START TASK DATA

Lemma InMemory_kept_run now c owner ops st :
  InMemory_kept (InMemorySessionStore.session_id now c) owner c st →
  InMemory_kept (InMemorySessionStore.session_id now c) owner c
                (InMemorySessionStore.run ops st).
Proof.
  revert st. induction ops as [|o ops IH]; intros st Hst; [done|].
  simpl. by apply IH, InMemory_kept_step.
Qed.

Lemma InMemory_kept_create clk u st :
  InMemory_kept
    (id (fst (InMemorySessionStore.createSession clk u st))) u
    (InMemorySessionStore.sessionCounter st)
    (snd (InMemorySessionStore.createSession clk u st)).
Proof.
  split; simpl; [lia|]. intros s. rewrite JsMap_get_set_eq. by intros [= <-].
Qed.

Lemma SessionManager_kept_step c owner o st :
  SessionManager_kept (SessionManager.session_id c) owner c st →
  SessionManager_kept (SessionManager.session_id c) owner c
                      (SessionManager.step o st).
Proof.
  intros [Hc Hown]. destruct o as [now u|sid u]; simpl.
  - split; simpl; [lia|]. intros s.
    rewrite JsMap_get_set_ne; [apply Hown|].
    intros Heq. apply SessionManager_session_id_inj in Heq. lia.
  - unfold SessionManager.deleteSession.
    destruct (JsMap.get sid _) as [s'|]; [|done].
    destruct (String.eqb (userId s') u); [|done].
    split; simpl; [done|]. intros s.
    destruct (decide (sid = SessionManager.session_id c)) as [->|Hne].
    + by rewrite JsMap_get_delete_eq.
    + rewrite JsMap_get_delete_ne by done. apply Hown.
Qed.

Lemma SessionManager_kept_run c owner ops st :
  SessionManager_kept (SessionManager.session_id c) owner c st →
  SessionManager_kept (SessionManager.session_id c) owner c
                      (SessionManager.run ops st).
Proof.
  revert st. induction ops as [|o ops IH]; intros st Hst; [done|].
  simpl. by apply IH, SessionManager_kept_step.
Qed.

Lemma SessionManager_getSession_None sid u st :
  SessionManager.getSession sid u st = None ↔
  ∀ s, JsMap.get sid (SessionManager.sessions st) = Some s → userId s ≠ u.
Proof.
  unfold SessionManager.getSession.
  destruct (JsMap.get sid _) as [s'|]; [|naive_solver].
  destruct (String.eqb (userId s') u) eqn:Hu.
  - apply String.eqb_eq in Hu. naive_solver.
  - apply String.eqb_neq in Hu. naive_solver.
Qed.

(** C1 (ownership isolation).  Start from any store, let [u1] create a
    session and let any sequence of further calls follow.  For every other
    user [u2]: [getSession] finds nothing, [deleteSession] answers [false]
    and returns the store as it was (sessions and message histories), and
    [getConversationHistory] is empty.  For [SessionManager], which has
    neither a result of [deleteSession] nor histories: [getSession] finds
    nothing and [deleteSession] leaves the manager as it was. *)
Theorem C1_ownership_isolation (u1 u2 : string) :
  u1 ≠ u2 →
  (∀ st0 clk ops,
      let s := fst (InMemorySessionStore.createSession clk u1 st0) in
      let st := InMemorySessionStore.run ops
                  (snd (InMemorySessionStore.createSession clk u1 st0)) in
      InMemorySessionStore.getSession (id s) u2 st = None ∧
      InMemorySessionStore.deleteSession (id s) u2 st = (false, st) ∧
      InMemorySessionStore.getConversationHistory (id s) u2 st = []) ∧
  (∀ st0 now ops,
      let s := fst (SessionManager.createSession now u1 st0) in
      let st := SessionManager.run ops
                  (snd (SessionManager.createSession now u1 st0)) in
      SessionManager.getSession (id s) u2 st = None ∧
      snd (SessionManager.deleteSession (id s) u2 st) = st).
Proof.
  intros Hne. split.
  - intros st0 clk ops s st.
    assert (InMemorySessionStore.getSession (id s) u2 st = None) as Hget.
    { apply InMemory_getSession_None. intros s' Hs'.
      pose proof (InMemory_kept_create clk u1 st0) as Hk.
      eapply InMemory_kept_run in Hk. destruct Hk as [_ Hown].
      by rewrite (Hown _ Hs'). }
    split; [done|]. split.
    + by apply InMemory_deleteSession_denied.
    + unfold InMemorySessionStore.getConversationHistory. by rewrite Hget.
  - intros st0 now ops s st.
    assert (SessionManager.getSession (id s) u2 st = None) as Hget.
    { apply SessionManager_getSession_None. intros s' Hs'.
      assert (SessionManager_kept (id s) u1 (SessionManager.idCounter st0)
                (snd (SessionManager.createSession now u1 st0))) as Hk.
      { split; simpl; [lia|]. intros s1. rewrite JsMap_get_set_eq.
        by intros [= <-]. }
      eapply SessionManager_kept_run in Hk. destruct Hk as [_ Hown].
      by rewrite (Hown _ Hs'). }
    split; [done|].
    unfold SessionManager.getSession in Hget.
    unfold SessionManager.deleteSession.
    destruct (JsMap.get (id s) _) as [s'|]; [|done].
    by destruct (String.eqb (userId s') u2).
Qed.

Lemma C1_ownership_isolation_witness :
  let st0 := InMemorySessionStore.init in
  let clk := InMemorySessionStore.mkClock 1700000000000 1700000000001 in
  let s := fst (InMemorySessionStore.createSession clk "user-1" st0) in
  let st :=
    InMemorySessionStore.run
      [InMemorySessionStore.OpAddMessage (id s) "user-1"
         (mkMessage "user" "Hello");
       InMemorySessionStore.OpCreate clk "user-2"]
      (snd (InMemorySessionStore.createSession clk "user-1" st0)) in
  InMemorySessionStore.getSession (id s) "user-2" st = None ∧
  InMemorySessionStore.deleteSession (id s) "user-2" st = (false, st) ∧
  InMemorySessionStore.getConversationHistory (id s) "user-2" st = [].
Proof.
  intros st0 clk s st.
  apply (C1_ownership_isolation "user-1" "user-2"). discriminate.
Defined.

END TASK DATA

▶ _REQUIRED WORK_
The expected response is the full data, reproduced exactly.

▶ _RESULT OF THE EXERCISE_
Lemma InMemory_kept_run now c owner ops st :
  InMemory_kept (InMemorySessionStore.session_id now c) owner c st →
  InMemory_kept (InMemorySessionStore.session_id now c) owner c
                (InMemorySessionStore.run ops st).
Proof.
  revert st. induction ops as [|o ops IH]; intros st Hst; [done|].
  simpl. by apply IH, InMemory_kept_step.
Qed.

Lemma InMemory_kept_create clk u st :
  InMemory_kept
    (id (fst (InMemorySessionStore.createSession clk u st))) u
    (InMemorySessionStore.sessionCounter st)
    (snd (InMemorySessionStore.createSession clk u st)).
Proof.
  split; simpl; [lia|]. intros s. rewrite JsMap_get_set_eq. by intros [= <-].
Qed.

Lemma SessionManager_kept_step c owner o st :
  SessionManager_kept (SessionManager.session_id c) owner c st →
  SessionManager_kept (SessionManager.session_id c) owner c
                      (SessionManager.step o st).
Proof.
  intros [Hc Hown]. destruct o as [now u|sid u]; simpl.
  - split; simpl; [lia|]. intros s.
    rewrite JsMap_get_set_ne; [apply Hown|].
    intros Heq. apply SessionManager_session_id_inj in Heq. lia.
  - unfold SessionManager.deleteSession.
    destruct (JsMap.get sid _) as [s'|]; [|done].
    destruct (String.eqb (userId s') u); [|done].
    split; simpl; [done|]. intros s.
    destruct (decide (sid = SessionManager.session_id c)) as [->|Hne].
    + by rewrite JsMap_get_delete_eq.
    + rewrite JsMap_get_delete_ne by done. apply Hown.
Qed.

Lemma SessionManager_kept_run c owner ops st :
  SessionManager_kept (SessionManager.session_id c) owner c st →
  SessionManager_kept (SessionManager.session_id c) owner c
                      (SessionManager.run ops st).
Proof.
  revert st. induction ops as [|o ops IH]; intros st Hst; [done|].
  simpl. by apply IH, SessionManager_kept_step.
Qed.

Lemma SessionManager_getSession_None sid u st :
  SessionManager.getSession sid u st = None ↔
  ∀ s, JsMap.get sid (SessionManager.sessions st) = Some s → userId s ≠ u.
Proof.
  unfold SessionManager.getSession.
  destruct (JsMap.get sid _) as [s'|]; [|naive_solver].
  destruct (String.eqb (userId s') u) eqn:Hu.
  - apply String.eqb_eq in Hu. naive_solver.
  - apply String.eqb_neq in Hu. naive_solver.
Qed.

(** C1 (ownership isolation).  Start from any store, let [u1] create a
    session and let any sequence of further calls follow.  For every other
    user [u2]: [getSession] finds nothing, [deleteSession] answers [false]
    and returns the store as it was (sessions and message histories), and
    [getConversationHistory] is empty.  For [SessionManager], which has
    neither a result of [deleteSession] nor histories: [getSession] finds
    nothing and [deleteSession] leaves the manager as it was. *)
Theorem C1_ownership_isolation (u1 u2 : string) :
  u1 ≠ u2 →
  (∀ st0 clk ops,
      let s := fst (InMemorySessionStore.createSession clk u1 st0) in
      let st := InMemorySessionStore.run ops
                  (snd (InMemorySessionStore.createSession clk u1 st0)) in
      InMemorySessionStore.getSession (id s) u2 st = None ∧
      InMemorySessionStore.deleteSession (id s) u2 st = (false, st) ∧
      InMemorySessionStore.getConversationHistory (id s) u2 st = []) ∧
  (∀ st0 now ops,
      let s := fst (SessionManager.createSession now u1 st0) in
      let st := SessionManager.run ops
                  (snd (SessionManager.createSession now u1 st0)) in
      SessionManager.getSession (id s) u2 st = None ∧
      snd (SessionManager.deleteSession (id s) u2 st) = st).
Proof.
  intros Hne. split.
  - intros st0 clk ops s st.
    assert (InMemorySessionStore.getSession (id s) u2 st = None) as Hget.
    { apply InMemory_getSession_None. intros s' Hs'.
      pose proof (InMemory_kept_create clk u1 st0) as Hk.
      eapply InMemory_kept_run in Hk. destruct Hk as [_ Hown].
      by rewrite (Hown _ Hs'). }
    split; [done|]. split.
    + by apply InMemory_deleteSession_denied.
    + unfold InMemorySessionStore.getConversationHistory. by rewrite Hget.
  - intros st0 now ops s st.
    assert (SessionManager.getSession (id s) u2 st = None) as Hget.
    { apply SessionManager_getSession_None. intros s' Hs'.
      assert (SessionManager_kept (id s) u1 (SessionManager.idCounter st0)
                (snd (SessionManager.createSession now u1 st0))) as Hk.
      { split; simpl; [lia|]. intros s1. rewrite JsMap_get_set_eq.
        by intros [= <-]. }
      eapply SessionManager_kept_run in Hk. destruct Hk as [_ Hown].
      by rewrite (Hown _ Hs'). }
    split; [done|].
    unfold SessionManager.getSession in Hget.
    unfold SessionManager.deleteSession.
    destruct (JsMap.get (id s) _) as [s'|]; [|done].
    by destruct (String.eqb (userId s') u2).
Qed.

Lemma C1_ownership_isolation_witness :
  let st0 := InMemorySessionStore.init in
  let clk := InMemorySessionStore.mkClock 1700000000000 1700000000001 in
  let s := fst (InMemorySessionStore.createSession clk "user-1" st0) in
  let st :=
    InMemorySessionStore.run
      [InMemorySessionStore.OpAddMessage (id s) "user-1"
         (mkMessage "user" "Hello");
       InMemorySessionStore.OpCreate clk "user-2"]
      (snd (InMemorySessionStore.createSession clk "user-1" st0)) in
  InMemorySessionStore.getSession (id s) "user-2" st = None ∧
  InMemorySessionStore.deleteSession (id s) "user-2" st = (false, st) ∧
  InMemorySessionStore.getConversationHistory (id s) "user-2" st = [].
Proof.
  intros st0 clk s st.
  apply (C1_ownership_isolation "user-1" "user-2"). discriminate.
Defined.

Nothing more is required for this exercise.